10 Questions with Lucas Halliday '13, BSN, RN, CCRN

Lucas Halliday

Year of graduation from Mount Carmel College of Nursing: 2013, Bachelor of Science in Nursing

Other degrees/credentials: I am a Certified Critical Care Nurse (CCRN) and have trained in Advanced Cardiovascular Life Support (ACLS) and Basic Life Support (BLS).

Current hometown: Columbus, Ohio, where I currently live and work.

Professional highlights: Earning my CCRN from the American Association of Critical-Care Nurses was definitely a highlight. I have nearly two years’ experience in critical care and work in the Intensive Care Unit (MICU) at The Ohio State University Wexner Medical Center. Also, I am currently serving in the United States Air Force Reserve as a flight nurse, at the rank of second lieutenant.

When did you first feel the call to be a nurse? Unlike most people, I don’t feel like I had that “aha” moment when I knew I was going to be a nurse. I remember that, during my junior year of high school, I first began to give thought about my future career. The most important factor to me was that I wanted a job that allowed me to have some sort of impact on the world and that would better the lives of people. I never wanted a job that allowed me to simply make money while contributing nothing to society. Nurses are dedicated, patient and humble. I personally see these as the most desirable qualities a person can have.
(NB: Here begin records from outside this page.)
(** The loop runs the body a number of times bounded by the width. *)
Lemma while_loop_iterate (st : SearchState) :
  exists k : nat,
    (k <= fuel_of st)%nat /\
    while_loop ascRangeEnds pointInRange st
      = iterate ascRangeEnds pointInRange k st /\
    loop_cond (iterate ascRangeEnds pointInRange k st) = false /\
    forall j : nat, (j < k)%nat ->
      loop_cond (iterate ascRangeEnds pointInRange j st) = true.
Proof.
  funelim (while_loop ascRangeEnds pointInRange st).
  - destruct H as (k & Hk & Heq & Hend & Hbefore).
    exists (S k). rewrite !iterate_succ. repeat split; try done.
    + pose proof (body_width st Hcond) as Hw.
      pose proof (mid_bounds st Hcond).
      unfold fuel_of, width in *. lia.
    + intros [|j] Hj; [exact Hcond|].
      rewrite iterate_succ. apply Hbefore. lia.
  - exists O. repeat split; [lia|done|]. intros j Hj. lia.
Qed.

End Loop.

End LoopFacts.

(** ** The binary search over an arbitrary table *)

Module SearchFacts.
Import LoopFacts.

Section Search.
Context {T : Type}.
Variable this : WeightedRandomItemSampler T.
Variable pointInRange : number.

(** Outside of the array the test reads [undefined] and fails. *)
Lemma below_outside (ascRangeEnds : list number) (i : Z) :
  i < 0 \/ Z.of_nat (length ascRangeEnds) <= i ->
  below ascRangeEnds pointInRange i = false.
Proof.
  intros Hi. unfold below, array_get.
  destruct (Z.ltb_spec i 0) as [|Hi0]; [by destruct pointInRange|].
  rewrite lookup_ge_None_2; [by destruct pointInRange|]. lia.
Qed.
(** *** The project-user loop *)

Lemma owners_loop (g : Group) (records : list ProjectUser) :
  ∀ w, let r := for_of records (addProjectUser (Some g)) w in
       result r = Ok tt
       ∧ List.filter is_user_lookup (events r)
         = map (λ pu, LoadUserByUsername (email pu)) records
       ∧ Forall (λ ev, ∀ u g' role, ev = AddUserToGroup u g' role →
                       g' = Some g ∧ role = "owner" ∧ is_Some u) (events r).
Proof.
  induction records as [|pu records IH]; intros w; cbv zeta.
  - repeat split. constructor.
  - destruct (IH (world (addProjectUser (Some g) pu w))) as (Hres & Hlook & Hadd).
    assert (Hone : result (addProjectUser (Some g) pu w) = Ok tt
              ∧ List.filter is_user_lookup (events (addProjectUser (Some g) pu w))
                = [LoadUserByUsername (email pu)]
              ∧ Forall (λ ev, ∀ u g' role, ev = AddUserToGroup u g' role →
                          g' = Some g ∧ role = "owner" ∧ is_Some u)
                       (events (addProjectUser (Some g) pu w))).
    { rewrite addProjectUser_cases. cbv zeta.
      destruct (loadUserByUsername (email pu) w) as [[u|e] w1];
        [destruct (addUserToGroup (Some u) (Some g) "owner" w1) as [[[]|e] w2]|];
        cbn [events world result app]; (split; [done|]); (split; [done|]);
        repeat (apply Forall_cons; split); try (by constructor);
        intros ? ? ? [=]; subst; by eauto. }
    destruct Hone as (Hres1 & Hlook1 & Hadd1).
    rewrite (for_of_cons _ _ _ _ Hres1). cbn [events world result].
    split; [done|]. split.
    + by rewrite List.filter_app, Hlook1, Hlook.
    + by apply Forall_app.
Qed.

Lemma for_of_app {A} (xs ys : list A) (body : A → M W unit) w :
  result (for_of xs body w) = Ok tt →
  for_of (xs ++ ys) body w =
    let b := for_of xs body w in
    let a := for_of ys body (world b) in
    mkRun (events b ++ events a) (world a) (result a).
Proof.
  revert w. induction xs as [|x xs IH]; intros w Hok; cbv zeta.
  - simpl. by destruct (for_of ys body w).
  - destruct (result (body x w)) as [[]|e] eqn:E.
    + rewrite (for_of_cons _ _ _ _ E) in Hok. cbn [result] in Hok.
      rewrite <- app_comm_cons, (for_of_cons _ (xs ++ ys) _ _ E).
      rewrite (IH _ Hok). cbv zeta. cbn [events world result].
      rewrite (for_of_cons _ xs _ _ E). cbn [events world result].
      by rewrite app_assoc.
    + rewrite (for_of_cons_throw _ _ _ _ _ E) in Hok. discriminate.
Qed.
These characteristics, along with the type of work that nurses involve themselves in, drew me to this profession I love.

What television shows do you have to DVR every week? Dexter.

What is your favorite memory of Mount Carmel? During our OB rotation, I was standing next to my friend, Bobby, while we watched a newborn boy being circumcised. About halfway through I looked over: Bobby was sweating bullets and about to pass out. I had Bobby sit down and all he said was, “Dude, that’s just not right.”
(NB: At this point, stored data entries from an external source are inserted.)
(* ===== verification/_CoqProject ===== *)
-Q . S2P
Prelude.v
NvramIo.v
NvramCodec.v
NvramMessages.v
NvramStorage.v
NvramPersistence.v
NvramManager.v
NvramLogic.v
NvramSystem.v
NvramService.v
NvramSpec.v
Bytes.v
GatekeeperMessages.v
Gatekeeper.v
SoftGatekeeper.v
AuthorizationSet.v
AuthTokens.v
Fmq.v
FmqConcurrent.v
UpdateExtents.v
UpdateGraph.v
UpdateTarjan.v
UpdateCycles.v
UpdateInplace.v
UpdateViews.v
UpdateBuild.v
UpdateCuts.v
UpdateOrder.v
UpdateScratch.v
UpdatePlan.v
UpdateAssign.v
UpdateRun.v
UpdateFile.v
UpdateBlocks.v
UpdateDelta.v
UpdateFilesystem.v
UpdateConfig.v
UpdateApply.v
UpdateChunks.v
UpdatePool.v
UpdateMoved.v
UpdatePartition.v
UpdateGenerate.v
UpdateFull.v
UpdateAB.v
UpdateWriter.v
UpdateManifest.v
UpdatePerform.v
UpdateConsume.v
UpdateInstall.v
UpdateSession.v
UpdateVerify.v
UpdatePayload.v
UpdateDeliver.v
(** The for loop of [DecodeVarint], at iteration [i]. *)
Fixpoint DecodeVarint_loop (fuel : nat) (i : Z) (stream : In.t) (value : Z)
    : outcome (Z * In.t) :=
  match fuel with
  | O => Fail
  | S fuel =>
      '(byte, stream) ← In.ReadByte stream;
      let value := Z.lor value (u64 (Z.shiftl (Z.land byte 127) (i * 7))) in
      if Z.land byte 128 =? 0 then Ret (value, stream)
      else DecodeVarint_loop fuel (i + 1) stream value
  end.

Definition DecodeVarint (stream : In.t) : outcome (Z * In.t) :=
  DecodeVarint_loop kMaxVarintBytes 0 stream 0.

Arguments EncodeVarint : simpl never.
Arguments DecodeVarint : simpl never.
Arguments InputStreamBuffer.Read : simpl never.
Arguments InputStreamBuffer.ReadByte : simpl never.
Arguments InputStreamBuffer.Skip : simpl never.
Arguments InputStreamBuffer.fetch : simpl never.
Arguments OutputStreamBuffer.Write : simpl never.
Arguments OutputStreamBuffer.WriteByte : simpl never.

(** ** Wire types and ProtoReader *)
Module WireType.
Definition kVarint : Z := 0.
Definition kFixed64 : Z := 1.
Definition kLengthDelimited : Z := 2.
Definition kStartGroup : Z := 3.
Definition kEndGroup : Z := 4.
Definition kFixed32 : Z := 5.
End WireType.

Module ProtoReader.

Record t := mk {
  stream_buffer : In.t;
  wire_type : Z;
  field_number : Z;
  field_size : Z;
}.

Definition kInvalidWireType : Z := -1.

Definition make (s : In.t) : t := mk s kInvalidWireType 0 0.

Definition set_stream (r : t) (s : In.t) : t :=
  mk s (wire_type r) (field_number r) (field_size r).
How has your Mount Carmel network helped you in your life, personally or professionally or both? Networking is one of the most important things you can do while in school. Stay in contact with people and professors. Knowing the right people can open many doors for your career.

What book is currently on your nightstand (or at the top of your Kindle favorites)? I’m actually currently reviewing some of my CCRN books; there is always so much to learn.

What advice would you like to share with other nurses as they move from student to alumni of Mount Carmel? Your first year out of school will be very difficult. You will be very stressed and uneasy about being in charge of a person’s life without a preceptor checking everything you do. And you should be. This means that you care about what you are doing, are worried about making mistakes and are anxious about not being able to answer questions. This is how you should feel. There is no greater responsibility than taking care of a person at the most vulnerable point in their life. But with difficult trials come great blessings. This will be one of the hardest things you’ve ever done. There will be days you question why you chose this career. There will be days you can barely muster enough strength to crawl into bed after a grueling 16.5-hour night shift. But, through all the turmoil and strife, you will see that this is the most rewarding career in the world, and it was the smartest decision you’ve ever made.